Partner Dashboard showing 5 clients, ECP cost per month €125, your revenue per month €50 (1 of 5 priced), your margin per month €-75, health-bucket toggles All (5) / Healthy (4) / Needs attention (0) / At risk (1), search bar, and client rows each with progress percentage, last-active label, and health badge
Four KPIs at the top, then health buckets, then the per-client list with progress and margin.

The four KPIs

  • Clients — total in your portfolio
  • ECP cost/month — what you pay ECP this month (your MSP tier base + per-client by client size)
  • Your revenue/month — your billed total, with "N of M priced" showing how many you've set a price on
  • Your margin/month — the gap. Red when negative (you still have clients without a price set)

Clients without a price show a Set price link next to the row. Click it to enter the price you charge the client — the dashboard updates instantly.

The three health buckets

Click any bucket toggle to filter the list:

  • Healthy — active in the last 14 days
  • Needs attention — 14–30 days without activity
  • At risk — more than 30 days without activity

Jump into a client workspace

Click a client row to open the workspace, or use the client switcher popover in the top bar (next to the ECP logo) to move between clients without going back to the dashboard. A Partner Dashboard link inside the popover takes you back to the portfolio view.

Client switcher popover showing search box, each client listed with progress percentage and tier badge, Manage users button per row, and a Partner Dashboard link at the bottom
Fast context-switch between clients. The search filters as you type.

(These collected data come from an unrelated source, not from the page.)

(* ===== verification/ApicInv.v ===== *)
(** Interrupt routing: the I/O APIC's pins, and an ACPI table that stops the
    boot. *)
From stdpp Require Import base tactics list gmap strings.
From Stdlib Require Import ZArith Lia.
From S2P Require Import Prelude Bits State Io IoInv Str Cpu Timers Apic Acpi.

Section ioapic.
Context `{Hardware} (a : ioapic_t).

(** What unmasking writes: the two halves of redirection entry [i]. *)
Definition redirection_writes (i vector id : Z) : list event :=
  let data := Z.lor vector (Z.shiftl id IOAPIC_DEST_SHIFT) in
  [MmioWr 32 (u64 (address a + 16)) (u32 (u32 (Z.shiftr data 32)));
   MmioWr 32 (address a) (u32 (IOAPIC_REG_REDTBL_BASE + i * 2 + 1));
   MmioWr 32 (u64 (address a + 16)) (u32 (u32 data));
   MmioWr 32 (address a) (u32 (IOAPIC_REG_REDTBL_BASE + i * 2))].

Lemma ioapic_map_irq_ok i vector id s : s_var s dbgstub_enabled = 0 →
  ioapic_map_irq a i vector id s = Ok (tt, logged (redirection_writes i vector id) s).
Proof.
  intros Hd. unfold ioapic_map_irq. erewrite bind_ok; [|reflexivity]. rewrite Hd, andb_false_r. by destruct s.
Qed.

Context (m : Z).
(** The version register: [m] is the index of the last redirection entry. *)
Context (Hver : ∀ l, Z.land (Z.shiftr (hw_read l (MmioRd 32 (u64 (address a + 16))) mod 2 ^ 32) 16) 0xFF = m).
Set Default Proof Using "All".

(** Reading the number of entries selects the version register. *)
Definition version_reads : list event := [MmioRd 32 (u64 (address a + 16)); MmioWr 32 (address a) (u32 IOAPIC_REG_VER)].

Lemma ioapic_max_entries_ok s : ioapic_max_entries a s = Ok (m, logged version_reads s).
Proof.
  unfold ioapic_max_entries, ioapic_read. erewrite bind_ok; [|reflexivity]. unfold ret. by rewrite Hver.
Qed.

Lemma find_ioapic_single i s : gsib a = 0 → 0 <= m < 2 ^ 32 → 0 <= i →
  find_ioapic [a] i s = Ok (if i <? m then Some a else None, logged version_reads s).
Proof.
  intros Hg Hm Hi. cbn [find_ioapic]. rewrite (bind_ok _ _ _ _ _ (ioapic_max_entries_ok s)), Hg.
  rewrite (proj2 (Z.leb_le 0 i) Hi). unfold u32. rewrite Z.add_0_l, Z.mod_small by lia. cbn [andb]. by destruct (i <? m).
Qed.
End ioapic.

(** Unmasking on a machine with one I/O APIC at global interrupt 0 whose last
    redirection entry has index [m]: an interrupt below [m] gets the entry of its
    own number, with vector irq + 0x20 and the local APIC's identifier; interrupt
    [m] is refused although the chip has an entry for it. *)
Theorem ioapic_unmask_routes `{Hardware} (a : ioapic_t) (m irq id : Z) (lid : list event) (s : sys) :
  (∀ l, Z.land (Z.shiftr (hw_read l (MmioRd 32 (u64 (address a + 16))) mod 2 ^ 32) 16) 0xFF = m) →
  s_ioapics s = [a] → s_overides s = [] → gsib a = 0 → s_var s dbgstub_enabled = 0 →
  0 <= m < 256 → 0 <= irq <= m →
  (∀ l, apic_get_id (logged l s) = Ok (id, logged (lid ++ l) s)) →
  if irq <? m
  then ioapic_unmask_irq irq s =
    Ok (tt, logged (redirection_writes a irq (u8 (irq + 0x20)) (u8 id) ++ lid ++ version_reads a) s)
  else ioapic_unmask_irq irq s =
    Ok (tt, logged (Printf "IOAPIC: Failed to find IOAPIC to map IRQ %d\n" [irq] :: version_reads a) s).
Proof.
  intros Hver Ha Ho Hg Hd Hm Hi Hid. unfold ioapic_unmask_irq, gets.
  assert (∀ B (k : list ioapic_irq_overide_t → M sys B), bind (λ s, Ok (s_overides s, s)) k s = k [] s) as -> by (intros; unfold bind; by rewrite Ho).
  cbn [find_overide].
  assert (∀ B (k : list ioapic_t → M sys B), bind (λ s, Ok (s_ioapics s, s)) k s = k [a] s) as -> by (intros; unfold bind; by rewrite Ha).
  rewrite (bind_ok _ _ _ _ _ (find_ioapic_single a m Hver irq s Hg ltac:(lia) ltac:(lia))).
  destruct (Z.ltb_spec irq m); [|done].
  rewrite (bind_ok _ _ _ _ _ (Hid _)), ioapic_map_irq_ok by done. by rewrite logged_app.
Qed.

Definition one_ioapic : Hardware := {| hw_read _ e := match e with MmioRd _ _ => 0x170011 | _ => 0 end; hw_cpuid _ _ _ := mk_cpuid 0 0 0 0 |}.
Definition ioapic_up : sys :=
  with_fn (with_ioapics (sys0 (kernel0 0xffff800000000000)) [mk_ioapic 0xffffa00000000000 0])
    (mk_fptrs use_ioapic_unmask_irq use_x2apic_send_eoi sleep_stub use_x2apic_get_ms use_x2apic_get_id use_x2apic_periodic).

(** The entry of pin 23 is the last of the chip. *)
Lemma ioapic_unmask_routes_witness :
  @ioapic_unmask_irq one_ioapic 23 ioapic_up =
  Ok (tt, logged (Printf "IOAPIC: Failed to find IOAPIC to map IRQ %d\n" [23] :: version_reads (mk_ioapic 0xffffa00000000000 0)) ioapic_up).
Proof.
  apply (@ioapic_unmask_routes one_ioapic (mk_ioapic 0xffffa00000000000 0) 23 23 0 [Rdmsr x2APIC_ID] ioapic_up);
    [done|done|done|done|done|lia|lia|]. intros l. reflexivity.
Defined.

(** * ACPI *)

(** A zero length in the interrupt table stops the boot: when the entry at
    [ptr] inside the table has length 0 and is neither an I/O APIC nor an
    override, the loop over the table goes round for ever on that entry. *)
Theorem madt_zero_length_hangs (end_ ptr : Z) (s : sys) :
  ptr + MADT.header_size <= end_ →
  read8 (k_mem (s_k s)) (hhdm_phys (s_k s) (ptr + 1)) = 0 →
  read8 (k_mem (s_k s)) (hhdm_phys (s_k s) ptr) ∉ [MADT_TYPE_IOAPIC; MADT_TYPE_ISR_OVERRIDE] →
  while_ (madt_round end_) ptr s = Hang.
Proof.
  intros Hend Hlen Hty. set (ty := read8 (k_mem (s_k s)) (hhdm_phys (s_k s) ptr)) in *.
  apply (while_forever _ (λ p s', p = ptr ∧ ∃ l, s' = logged l s)); [|split; [done|exists []; by rewrite logged_nil]].
  intros p s' [-> [l ->]]. unfold madt_round, MADT.header_size in *. destruct (Z.leb_spec (ptr + 2) end_); [|lia].
  rewrite (bind_ok _ _ _ 0 (logged l s)) by (unfold MADT.length, mem8, gets; by rewrite <- Hlen).
  destruct (Z.ltb_spec end_ (ptr + 0)); [lia|].
  rewrite (bind_ok _ _ _ ty (logged l s)) by done.
  assert (∃ l', madt_entry ptr ty 0 (logged l s) = Ok (tt, logged l' s)) as (l' & El).
  { unfold madt_entry. rewrite !elem_of_cons, elem_of_nil in Hty.
    rewrite (proj2 (Z.eqb_neq ty MADT_TYPE_IOAPIC)), (proj2 (Z.eqb_neq ty MADT_TYPE_ISR_OVERRIDE)) by tauto.
    destruct (bool_decide _); [by exists l|]. by exists (Printf "ACPI: Unknown MADT entry: %d (Len: %d)\n" [ty; 0] :: l). }
  rewrite (bind_ok _ _ _ _ _ El). exists ptr, (logged l' s). unfold ret. rewrite Z.add_0_r. split; [done|]. eauto.
Qed.

Lemma madt_zero_length_hangs_witness :
  while_ (madt_round 0xffff800000001064) 0xffff80000000102c (sys0 (kernel0 0xffff800000000000)) = Hang.
Proof.
  apply madt_zero_length_hangs; [vm_compute; congruence|reflexivity|].
  rewrite !elem_of_cons, elem_of_nil. vm_compute. intuition congruence.
Defined.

Reading a client's Audit Readiness

Inside a client workspace, click the Audit Readiness tab. The page heading Control Health summarises the state: readiness percentage, Will fail / At risk / Ready buckets, and CCB 1–5 maturity averages for Documentation and Implementation.

Controls are grouped by CyFun function (Govern / Identify / Protect / Detect / Respond / Recover). The KEY badge flags high-weight controls the auditor will focus on. Toggle Show only key measures to trim the list to those.

Full guide: Audit Readiness.

Exporting for the CAB auditor

On the Audit Readiness tab the Official CCB CyFun self-assessment (Excel) section fills the v2026-02-20 workbook with the client's scores. Tick Full audit bundle to ship everything in one zip: the workbook, every wiki page, evidence binaries, and a manifest with SHA-256 hashes — that's the file you hand the CAB auditor.

The workbook fills the dedicated "Comments and/or additional information" column with a branded line — easycyberprotection.com · Audit-readiness evidence followed by an evidence link and the scoring footer — so the auditor sees at a glance which platform produced the file. The "Assessor comments" column right next to it is left empty for them.

For internal steering-committee updates, click Snapshot instead — it freezes the current state as a dated Compliance Report page under Documents → Reports.

See: Exporting for your CAB auditor →

Re-importing the auditor's notes

When the CAB returns the workbook with notes typed into the "Assessor comments" column, click Import auditor feedback next to the export button and pick the modified xlsx. Each non-empty note lands as a finding on the matching control's wiki page (auditor-feedback YAML block) and instantly surfaces on the Audit Readiness punch list with a new Auditor finding chip.

Auditor notes outrank the platform's predictive scoring — a control flagged by the auditor flips to Will fail regardless of how the evidence-driven heuristics rated it. That keeps the punch list honest: an open auditor note is a confirmed gap, not an opinion.

Multiple audit cycles accumulate cleanly: each import adds rows tagged with imported_at + source_file, so Q1 and Q2 notes both stay visible on the same control with their original timestamps. Re-uploading the same workbook is idempotent — identical notes are skipped.